Creating the culture 

As the first building block, People is one of the most overlooked and underrated assets of any business. Your team are the driving force that pushes your business forwardan unlimited creative resource and original idea generator that knows no bounds and a big part of the products or services you provide.   

When incorporating agility into your marketing strategy, it is people that will deliver to deadlines, meet campaign KPIs and ultimately ensure the success of this project and beyond.  

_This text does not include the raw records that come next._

(** * sdf-to-usd-converter: a shallow embedding of the conversion core

    The development follows the Python package [sdf_to_usd]:
    - [utils.py]          pose algebra, pose parsing, URI resolution, name sanitizer
    - [parser.py]         the intermediate model and the SDF loader
    - [physics.py]        joint mapping (axis snapping, limits, drives)
    - [mesh_converter.py] the caching mesh converter
    - [materials.py]      the material builder and its cache
    - [usd_builder.py]    the stage builder
    - [converter.py]      the orchestrator

    Modelling conventions.
    - A Python [float] is idealised as a real number ([R]): no rounding, no
      NaN, no infinities, no signed zero.
    - A Python [str] is a [string]; each character stands for one code point
      in the range U+0000..U+00FF.
    - Exceptions are values of [PyError]; a function that may raise returns
      a sum.  Log records of level warning and error are kept, debug and
      info records are dropped.
    - The file system, the XML reader, the USD stage and the external asset
      converter are not part of the package.  What the code asks of them is
      either a field of the environment record [Env] or an explicit input
      (an [Element] tree for a parsed document). *)

From Stdlib Require Import Reals Lra Lia Ascii String.
From stdpp Require Import base option list strings sorting pretty gmap.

The core principles that drive success in an agile team are ownership and transparency. Individuals take responsibility for what they produce, avoiding siloed work by providing transparency to the rest of the team, or Agile Hub.   

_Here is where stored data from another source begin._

(** * graft: a shallow embedding of the turn engine, the cache planner,
      the sandboxed tool executor and the tool-rate limiter of [graft.py]

    The definitions come first, in the order of the Python source:

    - [PyStr]         Python [str] values and the string operations the
                      program relies on;
    - [Py]            synchronous exceptions and the state-and-exception
                      monad in which effectful methods are written;
    - [Fs]            the POSIX file system seen through [pathlib];
    - [ToolExecutor]  the class of the same name;
    - [Cache]         messages, and [prepare_messages_for_cache] on message
                      values;
    - [RateLimiter]   [GraftSession._check_tool_rate];
    - [Session]       [GraftSession._serialize_content] and
                      [GraftSession.send_message];
    - [Heap]          [prepare_messages_for_cache] on a store of mutable
                      objects;
    - [Demo]          a small project, a scripted transport and a store
                      for the examples;
    - [Frame], [Turn], [Window], [Request]
                      vocabulary for what a call, a turn and a session
                      leave of the file system, the conversation and the
                      rate window;
    - [Conversation]  [Conversation.token_estimate],
                      [GraftSession._parse_compressed_transcript] and
                      [convert_socketteer_format];
    - [Settings]      [GraftSession._build_tools_list] and the commands
                      that change the tool settings;
    - [Cases]         further cases for the examples.

    The properties follow, one module per component:
    [RateLimiterFacts], [FsFacts], [ToolExecutorFacts], [SessionFacts],
    [CacheFacts] and [HeapFacts], then [SandboxFacts], [PlannerFacts],
    [TurnFacts], [WindowFacts], [ConversationFacts], [ResolveFacts] and
    [SettingsFacts]. *)

From Stdlib Require Import String Ascii List ZArith QArith Lia Lqa Bool.
From Stdlib Require Import DecimalString Sorted.
From stdpp Require Import base option list strings gmap fin_maps.

Local Open Scope string_scope.
Local Open Scope list_scope.

(* ===================================================================== *)
(** * Python strings *)
(* ===================================================================== *)

(** A Python [str] is a sequence of Unicode code points.  It is represented
    here by its UTF-8 encoding, held in a Rocq [string] (a sequence of
    bytes): concatenation, equality and code-point order agree with those of
    the byte strings, [str.encode('utf-8')] is the identity on
    representations, and [len] counts code points, that is the bytes that
    are not continuation bytes. *)
Module PyStr.

Definition byte_of (c : ascii) : N := N_of_ascii c.

(** [0x80 <= b <= 0xBF] *)
Definition is_cont (c : ascii) : bool :=
  (128 <=? byte_of c)%N && (byte_of c <=? 191)%N.

Definition in_range (lo hi : N) (c : ascii) : bool :=
  (lo <=? byte_of c)%N && (byte_of c <=? hi)%N.

(** [len(s)] *)
Fixpoint len (s : string) : nat :=
  match s with
  | EmptyString => 0
  | String c s' => if is_cont c then len s' else S (len s')
  end.

(** Number of bytes of [s.encode('utf-8')]. *)
Definition byte_len (s : string) : nat := String.length s.

Definition is_ascii_char (c : ascii) : bool := (byte_of c <? 128)%N.


(** Well-formed UTF-8 (Unicode 15, table 3-7): what
    [bytes.decode('utf-8')] accepts. *)
Fixpoint utf8_valid (s : string) : bool :=
  match s with
  | EmptyString => true
  | String a r =>
      if is_ascii_char a then utf8_valid r
      else if in_range 194 223 a then
        match r with
        | String b r' => is_cont b && utf8_valid r'
        | _ => false
        end
      else if in_range 224 239 a then
        match r with
        | String b (String c r') =>
            (if (byte_of a =? 224)%N then in_range 160 191 b
             else if (byte_of a =? 237)%N then in_range 128 159 b
             else is_cont b)
            && is_cont c && utf8_valid r'
        | _ => false
        end
      else if in_range 240 244 a then
        match r with
        | String b (String c (String d r')) =>
            (if (byte_of a =? 240)%N then in_range 144 191 b
             else if (byte_of a =? 244)%N then in_range 128 143 b
             else is_cont b)
            && is_cont c && is_cont d && utf8_valid r'
        | _ => false
        end
      else false
  end.

(** [str(n)] for a non-negative integer. *)
Definition of_nat (n : nat) : string :=
  NilZero.string_of_uint (Nat.to_uint n).

(** [str(z)] for an integer. *)
Definition of_Z (z : Z) : string :=
  NilZero.string_of_int (Z.to_int z).

Definition cr : ascii := ascii_of_nat 13.
Definition lf : ascii := ascii_of_nat 10.
Definition nul : ascii := ascii_of_nat 0.
Definition slash : ascii := "/"%char.

(** Universal-newline translation applied by a text-mode read opened with
    [newline=None]: ["\r\n"] and a lone ["\r"] both become ["\n"]. *)
Fixpoint universal_newlines (s : string) : string :=
  match s with
  | EmptyString => EmptyString
  | String c r =>
      if Ascii.eqb c cr then
        match r with
        | String d r' =>
            if Ascii.eqb d lf then String lf (universal_newlines r')
            else String lf (universal_newlines r)
        | EmptyString => String lf EmptyString
        end
      else String c (universal_newlines r)
  end.

Fixpoint contains (c : ascii) (s : string) : bool :=
  match s with
  | EmptyString => false
  | String d r => Ascii.eqb d c || contains c r
  end.

(** [s.split(sep)] for a one-character separator. *)
Fixpoint split (sep : ascii) (s : string) : list string :=
  match s with
  | EmptyString => [EmptyString]
  | String c r =>
      if Ascii.eqb c sep then EmptyString :: split sep r
      else match split sep r with
           | w :: ws => String c w :: ws
           | [] => [String c EmptyString]
           end
  end.

(** [sep.join(l)] *)
Fixpoint join (sep : string) (l : list string) : string :=
  match l with
  | [] => EmptyString
  | [x] => x
  | x :: l' => x ++ sep ++ join sep l'
  end.

Definition starts_with_slash (s : string) : bool :=
  match s with
  | String c _ => Ascii.eqb c slash
  | EmptyString => false
  end.

(** [repr(s)] of a [str] without quotes or escapes in it, as used for the
    argument of a [KeyError]. *)
Definition repr (s : string) : string := "'" ++ s ++ "'".

End PyStr.

(* ===================================================================== *)
(** * Exceptions and the effect monad *)
(* ===================================================================== *)

Module Py.

(** The classes of the synchronous exceptions the modelled code can meet.
    All of them derive from [Exception]; [OtherException] stands for any
    further subclass of [Exception] that is neither a [ValueError] nor an
    [OSError].  Asynchronous interrupts ([KeyboardInterrupt]) are not part
    of the embedding. *)
Inductive exc_class :=
  | ValueError
  | UnicodeDecodeError
  | KeyError
  | TypeError
  | RuntimeError
  | OSError
  | FileNotFoundError
  | FileExistsError
  | NotADirectoryError
  | IsADirectoryError
  | OtherException (name : string).

(** [type(e).__name__] *)
Definition class_name (c : exc_class) : string :=
  match c with
  | ValueError => "ValueError"
  | UnicodeDecodeError => "UnicodeDecodeError"
  | KeyError => "KeyError"
  | TypeError => "TypeError"
  | RuntimeError => "RuntimeError"
  | OSError => "OSError"
  | FileNotFoundError => "FileNotFoundError"
  | FileExistsError => "FileExistsError"
  | NotADirectoryError => "NotADirectoryError"
  | IsADirectoryError => "IsADirectoryError"
  | OtherException name => name
  end.

(** [isinstance(e, ValueError)] *)
Definition is_ValueError (c : exc_class) : bool :=
  match c with
  | ValueError | UnicodeDecodeError => true
  | _ => false
  end.

(** [isinstance(e, OSError)] *)
Definition is_OSError (c : exc_class) : bool :=
  match c with
  | OSError | FileNotFoundError | FileExistsError
  | NotADirectoryError | IsADirectoryError => true
  | _ => false
  end.

Definition is_FileNotFoundError (c : exc_class) : bool :=
  match c with FileNotFoundError => true | _ => false end.

Definition is_UnicodeDecodeError (c : exc_class) : bool :=
  match c with UnicodeDecodeError => true | _ => false end.

(** An exception object: its class and [str(e)]. *)
Record exn := Exn { exc_type : exc_class; exc_str : string }.

(** The outcome of a call: a returned value or a raised exception. *)
Inductive result (A : Type) :=
  | Ok (a : A)
  | Raise (e : exn).
Arguments Ok {A} a.
Arguments Raise {A} e.

(** A JSON value handed over by the remote model as a tool argument: a
    string, or anything else, of which the code can only observe the name
    of the Python type and the [str()] rendering. *)
Inductive pyval :=
  | VStr (s : string)
  | VNonStr (type_name : string) (rendering : string).

(** [str(v)], as an f-string formats [v]. *)
Definition format (v : pyval) : string :=
  match v with
  | VStr s => s
  | VNonStr _ r => r
  end.

(** Computations over a state [S] that may raise: the state reached when
    the exception is raised is kept, as in Python. *)
Definition M (S A : Type) : Type := S -> result A * S.

Definition ret {S A} (a : A) : M S A := fun s => (Ok a, s).
Definition raise {S A} (e : exn) : M S A := fun s => (Raise e, s).
Definition bind {S A B} (m : M S A) (k : A -> M S B) : M S B :=
  fun s => match m s with
           | (Ok a, s') => k a s'
           | (Raise e, s') => (Raise e, s')
           end.
Definition get {S} : M S S := fun s => (Ok s, s).
Definition put {S} (s : S) : M S unit := fun _ => (Ok tt, s).
Definition modify {S} (f : S -> S) : M S unit := fun s => (Ok tt, f s).

(** [try: m  except <handles>: h e]; an exception that the clause does
    not match propagates. *)
Definition try_except {S A} (m : M S A) (handles : exc_class -> bool)
    (h : exn -> M S A) : M S A :=
  fun s => match m s with
           | (Ok a, s') => (Ok a, s')
           | (Raise e, s') =>
               if handles (exc_type e) then h e s' else (Raise e, s')
           end.

(** [try: m  except <c1>: h1 e  except <c2>: h2 e]: the clauses are
    tried in order, and they guard the body only, not each other. *)
Definition try_except2 {S A} (m : M S A)
    (c1 : exc_class -> bool) (h1 : exn -> M S A)
    (c2 : exc_class -> bool) (h2 : exn -> M S A) : M S A :=
  fun s => match m s with
           | (Ok a, s') => (Ok a, s')
           | (Raise e, s') =>
               if c1 (exc_type e) then h1 e s'
               else if c2 (exc_type e) then h2 e s'
               else (Raise e, s')
           end.

(** [except Exception] *)
Definition any_Exception (c : exc_class) : bool := true.

(** [for x in l: ...] collecting one result per element. *)
Fixpoint for_in {S A B} (f : A -> M S B) (l : list A) : M S (list B) :=
  match l with
  | [] => ret []
  | x :: l' =>
      bind (f x) (fun y => bind (for_in f l') (fun ys => ret (y :: ys)))
  end.

End Py.

Declare Scope py_scope.
Delimit Scope py_scope with py.
Notation "x <- m ;; k" := (Py.bind m (fun x => k))
  (at level 100, m at next level, right associativity) : py_scope.
Notation "m ;;; k" := (Py.bind m (fun _ => k))
  (at level 100, right associativity) : py_scope.

(* ===================================================================== *)
(** * The file system *)
(* ===================================================================== *)

(** What [pathlib] and [os] show of a POSIX file system.  A path is the
    list of the components of an absolute path ([[]] is ["/"]); the file
    system maps the paths that exist to what is there.  Every system call
    is recorded in a trace, so that "this code did not touch the file
    system" can be stated. *)
Module Fs.
Import Py.

Inductive node :=
  | File (data : string)      (* the bytes of a regular file *)
  | Dir
  | Symlink (target : string).

Abbreviation path := (list string).

#[global] Instance node_eq_dec : EqDecision node.
Proof. solve_decision. Defined.

Inductive os_call :=
  | SysRealpath (s : string)
  | SysStat (p : path)
  | SysListdir (p : path)
  | SysMkdir (p : path)
  | SysRead (p : path)
  | SysWrite (p : path)
  | SysSpawn (command : pyval).

Record world := World {
  files : gmap path node;
  trace : list os_call
}.

Definition log (c : os_call) : M world unit :=
  modify (fun w => World (files w) (trace w ++ [c])).

Definition set_files (fs : gmap path node) : M world unit :=
  modify (fun w => World fs (trace w)).

(** [str(p)] *)
Definition render (p : path) : string := "/" ++ PyStr.join "/" p.

Definition components (s : string) : list string :=
  PyStr.split PyStr.slash s.

(** [p.parent] *)
Definition parent (p : path) : path := removelast p.

(** [os.readlink] where the path is a symbolic link. *)
Definition readlink (fs : gmap path node) (p : path) : option string :=
  match fs !! p with
  | Some (Symlink t) => Some t
  | _ => None
  end.

(** The number of links one resolution may follow before it is reported
    as a loop (Linux: [MAXSYMLINKS]). *)
Definition max_links : nat := 40.

Definition symlink_loop (p : path) : exn :=
  Exn RuntimeError ("Symlink loop from " ++ PyStr.repr (render p)).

Before any project begins, a culture of change and learning with team members is established, creating togetherness, alignment and a positive attitude towards achieving a shared objective. Stakeholder mapping is conducted so as to understand existing processes, dividing roles and responsibilities in a strategic, efficient way. With the internal marketing team’s skills and capabilities reviewed to identify gaps and to help identify how agile marketing experts, such as Bright, can best support throughout the project.  

The natural pace of agile marketing makes it an exciting environment for employees who are willing to embrace a move away from a more traditional approach and they are likely to come away with invaluable learnings for future projects. Without realising, you’ve created a more attractive place to work.  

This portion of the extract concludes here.